Home / Economie / Pays du Golfe: Les conseils du FMI

Pays du Golfe: Les conseils du FMI

Le FMI a affirmé que la baisse des recettes pétrolières de certains pays du Golfe entraîne d’importants déficits budgétaires et un ralentissement de la croissance, ajoutant qu’ils ne doivent pas se limiter à s’adapter à la baisse des cours du brut, a-t-il noté sur son site web. Les six pays du Conseil de coopération du Golfe (CCG) sont l’Arabie saoudite, le Bahreïn, les Emirats arabes unis, le Koweït, Oman et le Qatar.
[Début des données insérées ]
(* ===== verification/SyncMain.v ===== *)
(** * sync/main.go: what the sidecar starts with, and its loop

    [sync_main] is the sidecar's main up to its loop, [sync_stop] what follows it; [running] are the states of
    [Poller.Run], whose polls are interleaved with changes of the world outside
    the process: the clock, the database, the bucket, the files, and the metadata
    database, which the gateway may share. *)
From S2P Require Import Prelude GoString GoTime GoFloat Json JsonText Storage Postgres GatewayMetrics.
From S2P Require Import GatewayMetadata GatewayWorld SyncDelta SyncBypass SyncMetrics SyncWorld.
From S2P Require Import SyncSnapshot SyncPoller SyncPollerProperties DbWait.
From S2P Require Sqlite MetadataSchema McpServer Gateway.

Open Scope Z_scope.

(** The command line. *)
Record SyncFlags := {
  flag_dbURL : string;
  flag_storage : string;
  intervalSec : Z;
  alertWebhook : string;
  flag_prefix : string;
  endpointURL : string;
  flag_schema : string;
  flag_snapshotOnStart : bool;
  flag_snapshotEveryPoll : bool;
  snapshotTables : string;
  snapshotStartupGrace : duration;
  snapshotStablePolls : Z;
  snapshotPauseFile : string;
  flag_maxTableRows : Z;
  metadataDB : string;
  metricsListen : string;
  flag_maxSnapshotAge : duration;
  maxSnapshotFailures : Z;
  bypassDetection : bool;
  allowedApplications : string;
  flag_allowedRoles : string;
  allowedClientAddresses : string;
  flag_agentRoles : string;
  flag_gatewayApplicationName : string;
  flag_mode : string;
}.

(** What the process finds outside: whether the database can be opened, its pings
    and its name, what the AWS SDK makes of its configuration, the
    environment, and the metadata file. *)
Record SyncOutside `{SyncEnv} `{Sqlite.Sqlite} := {
  open_db : result unit;
  sync_pings : pinger;
  sync_pings_from : time;
  current_database : result string;
  load_aws : string -> option (string * string * string) -> result unit;
  environ : string -> string;
  metadata_open : result Sqlite.File;
  out_now : time;
  out_sdb : SDB;
  out_store : Store;
  out_files : gset string;
}.

Definition bypass_config (f : SyncFlags) : BypassConfig := {|
  AllowedApplicationNames := parseCSV (allowedApplications f);
  AllowedRoles := parseCSV (flag_allowedRoles f);
  AllowedClientAddresses := parseCSV (allowedClientAddresses f);
  AgentRoles := parseCSV (flag_agentRoles f);
  GatewayApplicationName := flag_gatewayApplicationName f |}.

(** The poller main.go builds, its setters in their order. *)
Definition sync_config (f : SyncFlags) (config : StorageConfig) (dbName : string) : SConfig :=
  let c := NewPoller (flag_schema f) dbName config (flag_maxTableRows f) true
             (flag_snapshotOnStart f) (alertWebhook f) in
  let c := ConfigureSnapshotStrategy (flag_snapshotEveryPoll f) c in
  let c := ConfigureTableAllowlist (parseCSV (snapshotTables f)) c in
  let c := ConfigureStability (snapshotStablePolls f) (snapshotPauseFile f) c in
  let c := ConfigureLaunchReadiness (flag_maxSnapshotAge f) (maxSnapshotFailures f) c in
  if bypassDetection f then ConfigureBypassDetector (Some (bypass_config f)) c else c.

Section main.
Context `{env : SyncEnv} `{sq : Sqlite.Sqlite}.
Variable ParseRequestURI : string -> option error.

(** The rows an open file holds. *)
Variable rows_of : Sqlite.File -> MetadataStore.

(** A nil store takes no health row. *)
Definition open_metadata (f : SyncFlags) (o : SyncOutside) : result (option MetadataStore) :=
  store ← MetadataSchema.sync_OpenMetadataStore (metadataDB f) (metadata_open o);
  match rows_of <$> store with
  | None => Ok None
  | Some store =>
      match RecordHealth (out_now o) "sync" "starting"
              (json_map [("schema", JString (flag_schema f))]) store with
      | (Ok _, store) => Ok (Some store)
      | (Err e, _) => Err e
      end
  end.

Definition sync_main (f : SyncFlags) (o : SyncOutside) : result (SConfig * SWorld) :=
  if String.eqb (flag_dbURL f) "" then Err "--db flag is required"
  else if String.eqb (flag_storage f) "" then Err "--storage flag is required"
  else if negb (String.eqb (flag_mode f) "snapshot-and-detect") then
    Err "unsupported --mode value"
  else
    open_db o;;
    sync_waitForDB (sync_pings o) (sync_pings_from o);;
    dbName ← current_database o;
    config ← sync_ParseStorage ParseRequestURI (flag_storage f) (endpointURL f) (flag_prefix f);
    sync_NewS3Client (load_aws o) (environ o) config;;
    metadata ← open_metadata f o;
    mret (sync_config f config dbName,
      {| now := out_now o; metrics := NewSyncMetrics (out_now o); metadata := metadata;
         tracker := NewDeltaTracker; failures := ∅; staleAlerted := ∅; fingerprints := ∅;
         stablePolls := ∅; latest := ∅; sdb := out_sdb o; store := out_store o; draws := 0;
         files := out_files o; posted := [] |}).

(** The two endpoints of [startMetricsServer]. *)
Definition serve_metrics (path : string) (w : SWorld) : option (Z * string) :=
  if String.eqb path "/health" then Some (health_endpoint (metrics w))
  else if String.eqb path "/metrics" then
    Some (200, (Sync_Prometheus (now w) (metrics w)))
  else None.

(** [runHTTPHealthcheck], the same text as the gateway's. *)
Definition sync_runHTTPHealthcheck := Gateway.runHTTPHealthcheck.

(** What main does after [Run] has returned. *)
Definition sync_stop (f : SyncFlags) : ST SWorld unit :=
  with_metadata (fun now => RecordHealth now "sync" "stopped"
    (json_map [("schema", JString (flag_schema f))]));;
  mret tt.

(** The time between two polls. *)
Definition poll_interval (f : SyncFlags) : duration := seconds (intervalSec f).

(** [time.NewTicker] panics when it is not positive. *)
Definition NewTicker (interval : duration) : result unit :=
  if interval <=? 0 then Err "non-positive interval for NewTicker" else Ok tt.

(** ** The loop *)
Variable cfg : SConfig.
Variable interval : duration.

(** Nothing but the world outside the process changes. *)
Definition outside (w w' : SWorld) : Prop :=
  metrics w' = metrics w /\ tracker w' = tracker w /\ failures w' = failures w
  /\ staleAlerted w' = staleAlerted w /\ fingerprints w' = fingerprints w
  /\ stablePolls w' = stablePolls w /\ latest w' = latest w /\ draws w' = draws w
  /\ posted w' = posted w.

(** [Poller.Run] until the context ends: the states before the first poll ([false])
    and after it.  There is no second poll without a ticker: the process has panicked. *)
Inductive running (w0 : SWorld) : bool -> SWorld -> Prop :=
  | run_starts :
      running w0 false (run_state (set_health_metric "starting"
        [("reason", JString "startup_grace"); ("schema", JString (schema cfg))]) w0)
  | run_outside polled w w' : running w0 polled w -> outside w w' -> running w0 polled w'
  | run_first w : running w0 false w -> running w0 true (run_state (poll cfg true) w)
  | run_tick w :
      running w0 true w -> NewTicker interval = Ok tt ->
      running w0 true (run_state (poll cfg false) w).

(** ** The process

    SIGINT or SIGTERM ends the context: [Run] returns, also from its first wait, and
    main records the stop.  Without a ticker the process panics behind the first
    poll and records nothing. *)
Inductive sync_life := Looping | Stopped | Panicked.

Inductive sync_process (f : SyncFlags) (w0 : SWorld) : sync_life -> SWorld -> Prop :=
  | sync_loops polled w : running w0 polled w -> sync_process f w0 Looping w
  | sync_stops polled w :
      running w0 polled w -> (polled = true -> NewTicker interval = Ok tt) ->
      sync_process f w0 Stopped (run_state (sync_stop f) w)
  | sync_panics w e :
      running w0 true w -> NewTicker interval = Err e -> sync_process f w0 Panicked w.

(** The metrics endpoints are there while the process runs, if an address is given. *)
Definition startMetricsServer (f : SyncFlags) (l : sync_life) (path : string) (w : SWorld)
    : option (Z * string) :=
  match l with
  | Looping => if String.eqb (metricsListen f) "" then None else serve_metrics path w
  | _ => None
  end.
End main.

(** ** Lemmas *)
Section started.
Context `{env : SyncEnv} `{sq : Sqlite.Sqlite}.
Variable ParseRequestURI : string -> option error.
Variable rows_of : Sqlite.File -> MetadataStore.

Lemma sync_main_ok f o cfg w :
  sync_main ParseRequestURI rows_of f o = Ok (cfg, w) ->
  (exists config dbName, cfg = sync_config f config dbName) /\ latest w = ∅ /\ fingerprints w = ∅.
Proof.
  unfold sync_main. do 3 (case_match; [done|]).
  intros (_ & _ & H2)%bind_ok. apply bind_ok in H2 as (_ & _ & H2).
  apply bind_ok in H2 as (db & _ & H2). apply bind_ok in H2 as (config & _ & H2).
  apply bind_ok in H2 as (_ & _ & H2). apply bind_ok in H2 as (metadata & _ & [= <- <-]).
  split; [by exists config, db|]. split; reflexivity.
Qed.

Lemma sync_config_facts f config dbName :
  let c := sync_config f config dbName in
  engine c = true /\ 1 <= minStablePolls c /\ 1 <= maxFailures c
  /\ snapshotEveryPoll c = flag_snapshotEveryPoll f /\ storage c = config.
Proof.
  cbv zeta. unfold sync_config.
  destruct (bypassDetection f); cbn [ConfigureBypassDetector ConfigureLaunchReadiness
    ConfigureStability ConfigureTableAllowlist ConfigureSnapshotStrategy NewPoller engine
    minStablePolls maxFailures snapshotEveryPoll storage];
    destruct (Z.ltb_spec 0 (snapshotStablePolls f)), (Z.ltb_spec 0 (maxSnapshotFailures f));
    split_and!; (done || lia).
Qed.

Lemma points_valid_latest cfg w w' :
  latest w' = latest w -> points_valid cfg w -> points_valid cfg w'.
Proof. unfold points_valid. by intros ->. Qed.

Lemma points_valid_running cfg interval w0 polled w :
  points_valid cfg w0 -> running cfg interval w0 polled w -> points_valid cfg w.
Proof.
  intros H0. induction 1 as [|polled w w' _ IH Hout|w _ IH|w _ IH _].
  - by eapply points_valid_latest.
  - eapply points_valid_latest; [|exact IH]. apply Hout.
  - by apply points_valid_poll.
  - by apply points_valid_poll.
Qed.

Lemma sync_stop_latest f w : latest (run_state (sync_stop f) w) = latest w.
Proof.
  assert (keeps minor (sync_stop f)) as H by (unfold sync_stop; keep). apply H.
Qed.

(** C23. Whatever happens to it, a sidecar that starts only ever holds good recovery
    points: in every state of its process, whatever polls failed, whatever changed
    around it and however it ended, each table's point is a valid manifest of that
    table, in the bucket and under the keys the command line names; and it always has
    an engine, a positive number of polls before a capture and of failures before
    an alert, whatever numbers the flags give. *)
Theorem running_sidecar_points_valid f o cfg w0 l w :
  sync_main ParseRequestURI rows_of f o = Ok (cfg, w0) ->
  sync_process cfg (poll_interval f) f w0 l w ->
  points_valid cfg w
  /\ engine cfg = true /\ 1 <= minStablePolls cfg /\ 1 <= maxFailures cfg.
Proof.
  intros ((config & db & ->) & Hl & _)%sync_main_ok Hrun.
  pose proof (sync_config_facts f config db) as (He & Hp & Hf & _). split; [|done].
  assert (points_valid (sync_config f config db) w0) as Hstart.
  { intros t m. by rewrite Hl, lookup_empty. }
  destruct Hrun as [polled w Hr|polled w Hr _|w e Hr _];
    [|eapply points_valid_latest; [apply sync_stop_latest|]|]; by eapply points_valid_running.
Qed.
End started.

(** ** A sidecar that stops

    Once the stop is recorded, a gateway that requires the heartbeat has no ready
    recovery point, whatever was captured before. *)
Section stopped.
Context `{env : SyncEnv} `{pg : Postgres}.

Lemma stopped_sidecar_blocks f s db db' gcfg g store m :
  metadata s = Some db -> available db = true ->
  metadata (run_state (sync_stop f) s) = Some db' ->
  GatewayWorld.metadata g = Some store ->
  health_checks store !! "sync" = health_checks db' !! "sync" ->
  Policy.RequireSidecarHeartbeat (policy gcfg) = true ->
  exists e, McpServer.checkRecoveryReadiness gcfg m g = Err e.
Proof.
  intros Hdb Hav Hstop Hg Hrow Hreq.
  assert (forall h, GetHealth "sync" (Some store) = Some h -> h.1 = "stopped") as Hstatus.
  { revert Hstop Hrow. unfold run_state, sync_stop, with_metadata, mbind, st_bind, mret, st_ret.
    rewrite Hdb. unfold RecordHealth, withTx. rewrite Hav. cbn. intros [= <-]. cbn.
    rewrite lookup_insert_eq. intros Hrow h. unfold GetHealth. cbn.
    destruct (available store); [|done]. rewrite Hrow. cbn.
    destruct (Parse_RFC3339 _); [|done]. by intros [= <-]. }
  unfold McpServer.checkRecoveryReadiness. rewrite Hreq, Hg.
  match goal with |- context [mbind _ ?age] => destruct age as [[]|e] end; [|by exists e].
  cbn [mbind result_bind].
  destruct (wrap_err _ (ValidateSnapshotRecord m (Some store))) as [[]|e]; [|by exists e].
  destruct (GetHealth "sync" (Some store)) as [[status t]|]; [|by eexists].
  specialize (Hstatus _ eq_refl). cbn in Hstatus. subst status. by eexists.
Qed.
End stopped.

(** ** A sidecar that starts, and its first two polls *)
Section witnesses.
#[local] Existing Instance memory_env.
#[local] Existing Instance Sqlite.small_sqlite.

Definition demo_flags : SyncFlags := {|
  flag_dbURL := "postgres://db"; flag_storage := "s3://b"; intervalSec := 60;
  alertWebhook := ""; flag_prefix := "backstop"; endpointURL := ""; flag_schema := "public";
  flag_snapshotOnStart := true; flag_snapshotEveryPoll := false; snapshotTables := "";
  snapshotStartupGrace := seconds 15; snapshotStablePolls := -1; snapshotPauseFile := "";
  flag_maxTableRows := 1000000; metadataDB := "meta.db"; metricsListen := "";
  flag_maxSnapshotAge := 0; maxSnapshotFailures := 3; bypassDetection := false;
  allowedApplications := ""; flag_allowedRoles := ""; allowedClientAddresses := "";
  flag_agentRoles := ""; flag_gatewayApplicationName := "backstop-gateway";
  flag_mode := "snapshot-and-detect" |}.

Definition demo_outside : SyncOutside := {|
  open_db := Ok tt; sync_pings := late_database; sync_pings_from := 0;
  current_database := Ok "app"; load_aws := fun _ _ => Ok tt;
  environ := fun _ => EmptyString; 
  metadata_open := Ok (∅ : @Sqlite.File Sqlite.small_sqlite);
  out_now := 0; out_sdb := 1 : @SDB memory_env; out_store := ∅ : @Store memory_env;
  out_files := ∅ |}.

Lemma running_sidecar_points_valid_witness :
  exists cfg w0 w, sync_main (fun _ => None) (fun _ => empty_store) demo_flags demo_outside = Ok (cfg, w0)
    /\ sync_process cfg (poll_interval demo_flags) demo_flags w0 Stopped w
    /\ points_valid cfg w /\ engine cfg = true /\ 1 <= minStablePolls cfg /\ 1 <= maxFailures cfg.
Proof.
  assert (match sync_main (fun _ => None) (fun _ => empty_store) demo_flags demo_outside with
          | Ok _ => True | Err _ => False end) as Hok by (vm_compute; exact I).
  destruct (sync_main (fun _ => None) (fun _ => empty_store) demo_flags demo_outside)
    as [[cfg w0]|] eqn:Hm; [|destruct Hok].
  eexists cfg, w0, _. split; [done|].
  assert (running cfg (poll_interval demo_flags) w0 true (run_state (poll cfg true) (run_state (set_health_metric "starting"
    [("reason", JString "startup_grace"); ("schema", JString (schema cfg))]) w0))) as Hrun
    by apply run_first, run_starts.
  assert (NewTicker (poll_interval demo_flags) = Ok tt) as Htick by reflexivity.
  pose proof (sync_stops cfg (poll_interval demo_flags) demo_flags w0 true _ Hrun (fun _ => Htick))
    as Hstop.
  split; [exact Hstop|].
  exact (@running_sidecar_points_valid memory_env Sqlite.small_sqlite (fun _ => None)
    (fun _ => empty_store) demo_flags demo_outside cfg w0 Stopped _ Hm Hstop).
Defined.
End witnesses.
A ce propos, le FMI a élaboré trois études sur ce sujet: intitulée «Les perspectives économiques et défis stratégiques dans les pays du CCG», la première étude se penche sur les perspectives économiques de la région et le travail déjà réalisé par les dirigeants pour résoudre certaines difficultés budgétaires. Le FMI qui met en évidence la croissance enregistrée par certains secteurs non pétroliers, pense toutefois que des réformes plus rapides sont nécessaires pour stimuler davantage la croissance et soutenir la diversification économique, le développement du secteur privé et la création d’emplois. Parmi ces réformes, le Fonds cite la réduction du rôle du secteur public, en recourant notamment à des privatisations et à des partenariats avec le secteur privé. Il est également préconisé l’amélioration du climat des affaires grâce à une réglementation mieux conçue et à des services publics plus efficaces, afin d’attirer les investissements extérieurs et intérieurs. Il s’agit aussi d’inciter les citoyens à travailler dans le secteur privé en leur fournissant une éducation et une formation de meilleure qualité. Pour ce qui est de la deuxième étude intitulée: Comment appliquer dans les pays du CCG des ajustements budgétaires plus propices à la croissance?, elle examine les mécanismes à mettre en place devant permettre à ces pays de réduire leur dette et leurs déficits tout en préservant la croissance et l’emploi. Selon l’institution de Bretton Woods, le niveau des dépenses publiques est plutôt élevé dans les pays du CCG, et avait encore augmenté pendant la flambée des cours du pétrole. De ce fait, la réduction des dépenses nécessitera de remettre en question le rôle traditionnel de l’administration, vue comme un fournisseur d’emplois et de services. Ainsi, pour maintenir le dynamisme de l’activité économique, le Fonds pense que les coupes budgétaires devront viser prioritairement la masse salariale du secteur public et les subventions.

A. M.

Check Also

Durant les cinq premiers mois de 2019.. Hausse de 5,5% des recettes douanières

Cette amélioration s’explique, essentiellement, par les recouvrements exceptionnels qui ont été réalisés, au titre des …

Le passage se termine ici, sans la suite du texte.